# USA Pro Remote Start



## jkuja913 (Jan 9, 2012)

Hello All,

I am considering doing an install of a USA Pro Remote Start system on a 2008 Dodge Avenger. I've never installed a Remote start system before, however I am very comfortable with wiring and working with electronics. What i'm worried about is needing extra modules or having this system screw something up. Does anyone have any experience working with these systems and if so how extensive is the instillation process. 

Thanks!!!


----------



## jkuja913 (Jan 9, 2012)

Bump.


----------



## jaggerwild (May 21, 2007)

jkuja913 said:


> Hello All,
> 
> I am considering doing an install of a USA Pro Remote Start system on a 2008 Dodge Avenger. I've never installed a Remote start system before, however I am very comfortable with wiring and working with electronics.

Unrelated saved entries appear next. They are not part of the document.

(* ===== verification/StrScan.v ===== *)
(** * Scanning functions of string/: length, search and comparison

    The read-only functions of the string directory.  Each definition follows
    the source function in both its configurations: the build class carries
    the preprocessor condition
    [defined(PREFER_SIZE_OVER_SPEED) || defined(__OPTIMIZE_SIZE__)]. *)

From S2P Require Import Prelude CMonad Words Memory.

Class build := { PREFER_SIZE_OVER_SPEED : bool }.

Section code.
Context `{build}.

(** string/strlen.c *)
Definition strlen (str : Z) : C Z :=
  let start := str in
  str ⇐ (if PREFER_SIZE_OVER_SPEED then fall str else
    str ⟸ loop (fun str =>
        if UNALIGNED str then
          c ← load8s str;
          if c =? 0 then brk (Return (u32 (str - start))) else next (str + 1)
        else brk (Fall str)) str;
    aligned_addr ← loop (fun aligned_addr =>
        x ← load32 aligned_addr;
        if DETECTNULL x =? 0 then next (aligned_addr + 4)
        else brk aligned_addr) str;
    fall aligned_addr);
  str ← loop (fun str =>
    c ← load8s str; if c =? 0 then brk str else next (str + 1)) str;
  mret (u32 (str - start)).

(** string/strnlen.c *)
Definition strnlen (str n : Z) : C Z :=
  let start := str in
  str ← loop (fun '(str, n) =>
    let n' := u32 (n - 1) in
    if 0 <? n then
      c ← load8s str; if c =? 0 then brk str else next (str + 1, n')
    else brk str) (str, n);
  mret (u32 (str - start)).

(** string/strchr.c *)
Definition strchr (s1 i : Z) : C Z :=
  let s := s1 in
  let c := u8 i in
  s ⇐ (if PREFER_SIZE_OVER_SPEED then fall s else
    if c =? 0 then
      s ⟸ loop (fun s =>
        if UNALIGNED s then
          x ← load8 s;
          if x =? 0 then brk (Return s) else next (s + 1)
        else brk (Fall s)) s;
      aligned_addr ← loop (fun aligned_addr =>
        x ← load32 aligned_addr;
        if DETECTNULL x =? 0 then next (aligned_addr + 4)
        else brk aligned_addr) s;
      s ← loop (fun s =>
        x ← load8 s; if x =? 0 then brk s else next (s + 1)) aligned_addr;
      return_ s
    else
      s ⟸ loop (fun s =>
        if UNALIGNED s then
          x ← load8 s;
          if x =? 0 then brk (Return 0) else
          if x =? c then brk (Return s) else next (s + 1)
        else brk (Fall s)) s;
      mask ← loop (fun '(mask, j) =>
        if j <? 4 * 8 then
          next (Z.lor (u32 (Z.shiftl mask j)) mask, u32 (Z.shiftl j 1))
        else brk mask) (c, 8);
      aligned_addr ← loop (fun aligned_addr =>
        x ← load32 aligned_addr;
        if (DETECTNULL x =? 0) && (DETECTCHAR x mask =? 0)
        then next (aligned_addr + 4)
        else brk aligned_addr) s;
      fall aligned_addr);
  s ← loop (fun s =>
    x ← load8 s;
    if negb (x =? 0) && negb (x =? c) then next (s + 1) else brk s) s;
  x ← load8 s;
  if x =? c then mret s else mret 0.

(** string/strrchr.c *)
Definition strrchr (s i : Z) : C Z :=
  let last := 0 in
  if negb (i =? 0) then
    loop (fun '(s, last) =>
      s ← strchr s i;
      if s =? 0 then brk last else next (s + 1, s)) (s, last)
  else strchr s i.

(** string/index.c, string/rindex.c *)
Definition index (s c : Z) : C Z := strchr s c.
Definition rindex (s c : Z) : C Z := strrchr s c.

(** string/memchr.c *)
Definition memchr (src_void c length : Z) : C Z :=
  let src := src_void in
  let d := u8 c in
  '(src, length) ⇐ (if PREFER_SIZE_OVER_SPEED then fall (src, length) else
    '(src, length) ⟸ loop (fun '(src, length) =>
      if UNALIGNED src then
        let length' := u32 (length - 1) in
        if length =? 0 then brk (Return 0) else
        x ← load8 src;
        if x =? d then brk (Return src) else next (src + 1, length')
      else brk (Fall (src, length))) (src, length);
    if length <? 4 then fall (src, length) else
    let mask := Z.lor (Z.shiftl d 8) d in
    let mask := Z.lor (u32 (Z.shiftl mask 16)) mask in
    mask ← loop (fun '(mask, i) =>
      if i <? 4 * 8 then
        next (Z.lor (u32 (Z.shiftl mask i)) mask, i32 (Z.shiftl i 1))
      else brk mask) (mask, 32);
    '(asrc, length) ← loop (fun '(asrc, length) =>
      if 4 <=? length then
        x ← load32 asrc;
        if negb (DETECTCHAR x mask =? 0) then brk (asrc, length) else
        next (asrc + 4, u32 (length - 4))
      else brk (asrc, length)) (src, length);
    fall (asrc, length));
  loop (fun '(src, length) =>
    let length' := u32 (length - 1) in
    if length =? 0 then brk 0 else
    x ← load8 src;
    if x =? d then brk src else next (src + 1, length')) (src, length).

(** The inner loop of strspn.c, strcspn.c and strpbrk.c:
    [for (c = s2; *c; c++) if ( *s1 == *c) break;] *)
Definition scan_set (s1 s2 : Z) : C Z :=
  loop (fun c =>
    y ← load8s c;
    if y =? 0 then brk c else
    x ← load8s s1;
    if x =? y then brk c else next (c + 1)) s2.

(** string/strspn.c *)
Definition strspn (s1 s2 : Z) : C Z :=
  let s := s1 in
  s1 ← loop (fun s1 =>
    x ← load8s s1;
    if x =? 0 then brk s1 else
    c ← scan_set s1 s2;
    y ← load8s c;
    if y =? 0 then brk s1 else next (s1 + 1)) s1;
  mret (u32 (s1 - s)).

(** string/strcspn.c *)
Definition strcspn (s1 s2 : Z) : C Z :=
  let s := s1 in
  s1 ← loop (fun s1 =>
    x ← load8s s1;
    if x =? 0 then brk s1 else
    c ← scan_set s1 s2;
    y ← load8s c;
    if negb (y =? 0) then brk s1 else next (s1 + 1)) s1;
  mret (u32 (s1 - s)).

(** string/strpbrk.c *)
Definition strpbrk (s1 s2 : Z) : C Z :=
  let c := s2 in
  x ← load8s s1;
  if x =? 0 then mret 0 else
  '(s1, c) ← loop (fun '(s1, c) =>
    x ← load8s s1;
    if x =? 0 then brk (s1, c) else
    c ← scan_set s1 s2;
    y ← load8s c;
    if negb (y =? 0) then brk (s1, c) else next (s1 + 1, c)) (s1, c);
  y ← load8s c;
  mret (if y =? 0 then 0 else s1).
End code.

(** ** Specifications *)

(** Index of the first element satisfying a test. *)
Fixpoint find_idx (P : Z -> bool) (l : list Z) : option nat :=
  match l with
  | [] => None
  | b :: l' => if P b then Some O else S <$> find_idx P l'
  end.

(** Length of the longest prefix satisfying a test. *)
Fixpoint span_len (P : Z -> bool) (l : list Z) : nat :=
  match l with
  | [] => O
  | b :: l' => if P b then S (span_len P l') else O
  end.

(** The pointer a search returns: to the element found, or null. *)
Definition find_ptr (p : Z) (P : Z -> bool) (l : list Z) : Z :=
  match find_idx P l with Some k => p + Z.of_nat k | None => 0 end.

Lemma find_ptr_hit p P b l : P b = true -> find_ptr p P (b :: l) = p.
Proof. intros Hb. unfold find_ptr; simpl. rewrite Hb. lia. Qed.

Lemma find_ptr_miss p P b l :
  P b = false -> find_ptr p P (b :: l) = find_ptr (p + 1) P l.
Proof.
  intros Hb. unfold find_ptr; simpl. rewrite Hb.
  destruct (find_idx P l); simpl; lia.
Qed.

Lemma find_idx_Some P l k :
  find_idx P l = Some k <->
  (exists b, l !! k = Some b /\ P b = true) /\
  (forall j b, (j < k)%nat -> l !! j = Some b -> P b = false).
Proof.
  revert k. induction l as [|b l IH]; intros k; simpl.
  { split; [done|]. by intros [(? & ? & _) _]. }
  destruct (P b) eqn:Pb.
  - split.
    + intros [= <-]. split; [by exists b|]. intros; lia.
    + intros [_ H]. destruct k as [|k]; [done|].
      specialize (H O b ltac:(lia) eq_refl). congruence.
  - destruct k as [|k].
    + split; [by destruct (find_idx P l)|]. intros [(? & [= <-] & ?) _]. congruence.
    + transitivity (find_idx P l = Some k); [destruct (find_idx P l); naive_solver|].
      rewrite IH. simpl. split; intros [H1 H2]; (split; [done|]).
      * intros [|j] c Hj; simpl; [naive_solver|]. apply H2. lia.
      * intros j c Hj. apply (H2 (S j)). lia.
Qed.
(* ===== verification/StrCmp.v ===== *)
(** * Comparison functions of string/

    memcmp, bcmp, strcmp, strncmp and strcoll, in both build configurations:
    the word-at-a-time comparison returns the difference of the first unequal
    bytes, like the byte loop. *)

From S2P Require Import Prelude CMonad Words Memory StrScan.

Section code.
Context `{build}.

(** string/strcmp.c *)
Definition strcmp (s1 s2 : Z) : C Z :=
  '(s1, s2) ⇐ (if PREFER_SIZE_OVER_SPEED then fall (s1, s2) else
    if UNALIGNED2 s1 s2 then fall (s1, s2) else
    loop (fun '(a1, a2) =>
      x1 ← load32 a1; x2 ← load32 a2;
      if x1 =? x2 then
        if negb (DETECTNULL x1 =? 0) then brk (Return 0) else
        next (a1 + 4, a2 + 4)
      else brk (Fall (a1, a2))) (s1, s2));
  '(s1, s2) ← loop (fun '(s1, s2) =>
    c1 ← load8s s1;
    if c1 =? 0 then brk (s1, s2) else
    c2 ← load8s s2;
    if c1 =? c2 then next (s1 + 1, s2 + 1) else brk (s1, s2)) (s1, s2);
  u1 ← load8 s1; u2 ← load8 s2;
  mret (u1 - u2).

(** string/strncmp.c *)
Definition strncmp (s1 s2 n : Z) : C Z :=
  if n =? 0 then mret 0 else
  '(s1, s2) ⇐ (if PREFER_SIZE_OVER_SPEED then
    r ← loop (fun '(s1, s2, n) =>
      let n' := u32 (n - 1) in
      if negb (n =? 0) then
        c1 ← load8s s1; c2 ← load8s s2;
        if c1 =? c2 then
          if (n' =? 0) || (c1 =? 0) then brk (s1, s2) else
          next (s1 + 1, s2 + 1, n')
        else brk (s1, s2)
      else brk (s1, s2)) (s1, s2, n);
    fall r
  else
    '(s1, s2, n) ⟸ (if UNALIGNED2 s1 s2 then fall (s1, s2, n) else
      loop (fun '(a1, a2, n) =>
        if 4 <=? n then
          x1 ← load32 a1; x2 ← load32 a2;
          if x1 =? x2 then
            let n := u32 (n - 4) in
            if (n =? 0) || negb (DETECTNULL x1 =? 0) then brk (Return 0) else
            next (a1 + 4, a2 + 4, n)
          else brk (Fall (a1, a2, n))
        else brk (Fall (a1, a2, n))) (s1, s2, n));
    loop (fun '(s1, s2, n) =>
      let n' := u32 (n - 1) in
      if 0 <? n then
        c1 ← load8s s1; c2 ← load8s s2;
        if c1 =? c2 then
          if (n' =? 0) || (c1 =? 0) then brk (Return 0) else
          next (s1 + 1, s2 + 1, n')
        else brk (Fall (s1, s2))
      else brk (Fall (s1, s2))) (s1, s2, n));
  u1 ← load8 s1; u2 ← load8 s2;
  mret (u1 - u2).

(** string/memcmp.c *)
Definition memcmp (m1 m2 n : Z) : C Z :=
  '(s1, s2, n) ← (if PREFER_SIZE_OVER_SPEED then mret (m1, m2, n) else
    if negb (n <? 4) && negb (UNALIGNED2 m1 m2) then
      loop (fun '(a1, a2, n) =>
        if 4 <=? n then
          x1 ← load32 a1; x2 ← load32 a2;
          if negb (x1 =? x2) then brk (a1, a2, n) else
          next (a1 + 4, a2 + 4, u32 (n - 4))
        else brk (a1, a2, n)) (m1, m2, n)
    else mret (m1, m2, n));
  loop (fun '(s1, s2, n) =>
    let n' := u32 (n - 1) in
    if n =? 0 then brk 0 else
    c1 ← load8 s1; c2 ← load8 s2;
    if negb (c1 =? c2) then brk (c1 - c2) else next (s1 + 1, s2 + 1, n'))
    (s1, s2, n).

(** string/bcmp.c *)
Definition bcmp (m1 m2 n : Z) : C Z := memcmp m1 m2 n.
(** string/strcoll.c *)
Definition strcoll (a b : Z) : C Z := strcmp a b.
End code.

(** Difference of the first unequal elements. *)
Fixpoint lex_diff (l1 l2 : list Z) : Z :=
  match l1, l2 with
  | a :: l1', b :: l2' => if a =? b then lex_diff l1' l2' else a - b
  | _, _ => 0
  end.

Section correctness.
Context {cfg : build}.
Implicit Types (n k : nat) (w : world) (p : Z) (s : list Z).

(** ** memcmp *)

Lemma lex_diff_eq a l1 l2 : lex_diff (a :: l1) (a :: l2) = lex_diff l1 l2.
Proof. simpl. by rewrite Z.eqb_refl. Qed.
Lemma lex_diff_ne a b l1 l2 : a <> b -> lex_diff (a :: l1) (b :: l2) = a - b.
Proof. intros. simpl. by replace (a =? b) with false by lia. Qed.
Lemma lex_diff_refl l : lex_diff l l = 0.
Proof. induction l as [|a l IH]; [done|by rewrite lex_diff_eq]. Qed.

(** The comparison of strings is zero on equal ones. *)
Lemma lex_diff_0 s1 s2 :
  Forall (fun b => 0 < b < 256) s1 -> Forall (fun b => 0 < b < 256) s2 ->
  lex_diff (s1 ++ [0]) (s2 ++ [0]) = 0 <-> s1 = s2.
Proof.
  intros H1. revert s2. induction H1 as [|a s1 Ha _ IH]; intros ? [|b s2 Hb H2]; simpl.
  - done.
  - rewrite (proj2 (Z.eqb_neq 0 b)) by lia. split; [lia|done].
  - rewrite (proj2 (Z.eqb_neq a 0)) by lia. split; [lia|done].
  - destruct (Z.eqb_spec a b) as [->|]; [|split; [lia|congruence]].
    rewrite IH by done. split; [by intros ->|by intros [= ->]].
Qed.

Lemma wp_memcmp_loop n k p q l1 l2 w (Q : Z -> world -> Prop) :
  bytes (w_mem w) p l1 -> bytes (w_mem w) q l2 -> length l1 = length l2 ->
  (length l1 < k)%nat -> zlen l1 < 4294967296 ->
  Q (lex_diff l1 l2) w ->
  wp n (loop_k k (fun '(s1, s2, n) =>
    let n' := u32 (n - 1) in
    if n =? 0 then brk 0 else
    c1 ← load8 s1; c2 ← load8 s2;
    if negb (c1 =? c2) then brk (c1 - c2) else next (s1 + 1, s2 + 1, n'))
    (p, q, zlen l1)) w Q.
Proof.
  revert k p q l2.
  induction l1 as [|a l1 IH]; intros [|k] p q [|b l2] H1 H2 Hlen Hk Hb HQ;
    try (simpl in *; lia); wp_loop; wp_if; [by wp_steps|].
  destruct H1 as [Ha H1], H2 as [Hb2 H2]. wp_mem. wp_if; wp_steps.
  - by rewrite lex_diff_ne in HQ by blia.
  - assert (a = b) as <- by blia. rewrite lex_diff_eq in HQ.
    rewrite u32_pred_len by done. simpl in Hlen, Hk, Hb.
    eapply IH; [done|done|lia..|done].
Qed.

Lemma wp_memcmp_word n k p q l1 l2 w (Q : Z * Z * Z -> world -> Prop) :
  mem_ok (w_mem w) ->
  bytes (w_mem w) p l1 -> bytes (w_mem w) q l2 -> length l1 = length l2 ->
  (length l1 < k)%nat -> zlen l1 < 4294967296 ->
  (forall p' q' l1' l2', bytes (w_mem w) p' l1' -> bytes (w_mem w) q' l2' ->
     length l1' = length l2' -> (length l1' <= length l1)%nat ->
     lex_diff l1' l2' = lex_diff l1 l2 -> Q (p', q', zlen l1') w) ->
  wp n (loop_k k (fun '(a1, a2, n) =>
    if 4 <=? n then
      x1 ← load32 a1; x2 ← load32 a2;
      if negb (x1 =? x2) then brk (a1, a2, n) else
      next (a1 + 4, a2 + 4, u32 (n - 4))
    else brk (a1, a2, n)) (p, q, zlen l1)) w Q.
Proof.
  intros Hm. revert p q l1 l2.
  induction k as [|k IH]; intros p q l1 l2 H1 H2 Hlen Hk Hb HQ; [lia|].
  wp_loop. wp_if; [|wp_steps; by apply (HQ _ _ _ _ H1 H2)].
  destruct l1 as [|a [|b [|c [|d l1]]]]; try (exfalso; blia).
  destruct l2 as [|a' [|b' [|c' [|d' l2]]]]; try (exfalso; simpl in Hlen; lia).
  assert (Hr1 := mem_ok_bytes _ _ _ Hm H1). assert (Hr2 := mem_ok_bytes _ _ _ Hm H2).
  rewrite !Forall_cons in Hr1, Hr2. destruct_and!.
  assert (H1' := H1). assert (H2' := H2).
  apply (bytes_app _ _ [a; b; c; d]) in H1' as [Hw1 Ht1].
  apply (bytes_app _ _ [a'; b'; c'; d']) in H2' as [Hw2 Ht2].
  wp_mem. wp_if; wp_steps; [by apply (HQ _ _ _ _ H1 H2)|].
  assert (E' : le32 a b c d = le32 a' b' c' d') by blia.
  apply le32_inj in E' as (<- & <- & <- & <-); [|done..].
  replace (u32 (zlen (a :: b :: c :: d :: l1) - 4)) with (zlen l1)
    by (simpl in *; rewrite u32_small; lia).
  simpl in Hlen, Hk, Hb. eapply (IH _ _ l1 l2); [exact Ht1|exact Ht2|lia..|].
  intros p' q' l1' l2' ? ? ? ? El. apply (HQ _ _ l1' l2'); [done..|simpl; lia|].
  by rewrite !lex_diff_eq.
Qed.

Lemma wp_memcmp n p q l1 l2 w (Q : Z -> world -> Prop) :
  mem_ok (w_mem w) -> bytes (w_mem w) p l1 -> bytes (w_mem w) q l2 ->
  length l1 = length l2 -> (length l1 < n)%nat ->
  Q (lex_diff l1 l2) w ->
  wp n (memcmp p q (zlen l1)) w Q.
Proof.
  intros Hm H1 H2 Hlen Hn HQ. unfold memcmp.
  assert (Hb : zlen l1 < 4294967296).
  { destruct l1 as [|b l']; [simpl; lia|].
    apply mem_ok_range in H1; [simpl in *; lia|done..]. }
  wp_steps. destruct PREFER_SIZE_OVER_SPEED; [|wp_if]; wp_steps;
    try (by apply wp_loop_k, (wp_memcmp_loop _ _ _ _ _ l2)).
  apply wp_loop_k, (wp_memcmp_word _ _ _ _ _ l2); [done..|].
  intros p' q' l1' l2' ? ? ? ? E2. wp_steps.
  apply wp_loop_k, (wp_memcmp_loop _ _ _ _ _ l2'); [done..|lia|lia|by rewrite E2].
Qed.

(** ** strcmp *)

(** Two strings that share a window with a null are equal. *)
Lemma cstr_window_eq m p q s1 s2 l :
  cstr m p s1 -> cstr m q s2 -> bytes m p l -> bytes m q l -> 0 ∈ l -> s1 = s2.
Proof.
  revert p q s1 s2. induction l as [|x l IH]; intros p q s1 s2 H1 H2 Hp Hq H0;
    [by apply not_elem_of_nil in H0|].
  destruct Hp as [Hxp Hp], Hq as [Hxq Hq].
  destruct s1 as [|a s1]; [apply cstr_nil in H1|apply cstr_cons in H1 as (Ha & ? & H1)];
    (destruct s2 as [|b s2]; [apply cstr_nil in H2|apply cstr_cons in H2 as (Hb & ? & H2)]);
    simplify_eq; [done|lia|lia|].
  f_equal. eapply IH; try done. apply elem_of_cons in H0 as [?|?]; [lia|done].
Qed.

Lemma DETECTNULL_in a b c d :
  is_byte a -> is_byte b -> is_byte c -> is_byte d ->
  DETECTNULL (le32 a b c d) <> 0 -> 0 ∈ [a; b; c; d].
Proof.
  intros. destruct (decide (0 ∈ [a; b; c; d])) as [|Hn]; [done|].
  exfalso. rewrite !not_elem_of_cons in Hn. destruct_and!.
  revert select (DETECTNULL _ <> 0). rewrite DETECTNULL_spec; auto.
Qed.

Lemma wp_strcmp_loop n k p q s1 s2 w (Q : Z * Z -> world -> Prop) :
  cstr (w_mem w) p s1 -> cstr (w_mem w) q s2 -> (length s1 < k)%nat ->
  (forall p' q' x y, w_mem w !! p' = Some x -> w_mem w !! q' = Some y ->
     x - y = lex_diff (s1 ++ [0]) (s2 ++ [0]) -> Q (p', q') w) ->
  wp n (loop_k k (fun '(s1, s2) =>
    c1 ← load8s s1;
    if c1 =? 0 then brk (s1, s2) else
    c2 ← load8s s2;
    if c1 =? c2 then next (s1 + 1, s2 + 1) else brk (s1, s2)) (p, q)) w Q.
Proof.
  revert k p q s2. induction s1 as [|a s1 IH]; intros [|k] p q s2 H1 H2 Hk HQ;
    simpl in Hk; try lia; wp_loop.
  - apply cstr_nil in H1. wp_mem. change (s8 0) with 0. wp_if. wp_steps.
    destruct s2 as [|b s2]; [apply cstr_nil in H2|apply cstr_cons in H2 as (H2 & ? & _)];
      eapply HQ; try done. simpl. by destruct b.
  - apply cstr_cons in H1 as (H1 & Ha & Ht1). wp_mem. rewrite s8_eqb0 by lia. wp_if.
    destruct s2 as [|b s2]; [apply cstr_nil in H2|apply cstr_cons in H2 as (H2 & ? & Ht2)];
      wp_mem; rewrite s8_eqb by lia; wp_if; wp_steps.
    + eapply HQ; [done..|]. cbn [app]. rewrite lex_diff_ne; [done|lia].
    + assert (a = b) as <- by blia. eapply IH; [done..|lia|].
      intros p' q' x y ? ? E'. eapply HQ; [done..|].
      cbn [app]. by rewrite lex_diff_eq.
    + eapply HQ; [done..|]. cbn [app]. rewrite lex_diff_ne; [done|blia].
Qed.
(** The byte loop. *)
Lemma wp_fill_bytes n k dst c l w (Q : unit -> world -> Prop) :
  filling w dst (u8 c) l -> (length l < k)%nat -> Q tt (written dst l w) ->
  wp n (loop_k k (fun '(s, n) =>
    let n' := u32 (n - 1) in
    if n =? 0 then brk tt else
    store8 s c ;; next (s + 1, n')) (dst, zlen l)) w Q.
Proof.
  revert k dst w. induction l as [|b l IH]; intros [|k] dst w Hf Hk HQ;
    simpl in Hk; try lia; wp_loop; wp_if; wp_steps.
  - by rewrite written_nil in HQ.
  - assert (Hlen := filling_range _ _ _ _ Hf).
    assert (Hf' := filling_step _ _ _ [b] l Hf).
    destruct Hf as [Hm Hb Ha Hd]. apply Forall_cons in Ha as [<- Ha].
    apply wp_store8; [apply Hd; simpl; lia|]. wp_steps.
    rewrite u32_pred_len by lia. apply IH; [exact Hf'|lia|].
    by rewrite <-(written_app dst [u8 c] l) in HQ.
Qed.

What i'm worried about is needing extra modules or having this system screw something up. Does anyone have any experience working with these systems and if so how extensive is the instillation process.
> 
> Thanks!!!


 You will need a bypass unit for the install, I've never used this particular brand(USA PRO REMOTE START) reason why I had not replied yet. You will also need resistors from Radio Shack for the lock/unlock wire. Here is a link to the wiring diagram, they asked that there information NOT be copied into other forums(why I do not post it here). The link is for "the12volt.com" 
2008 dodge avenger alarm/remote start 

Need more let me know!


----------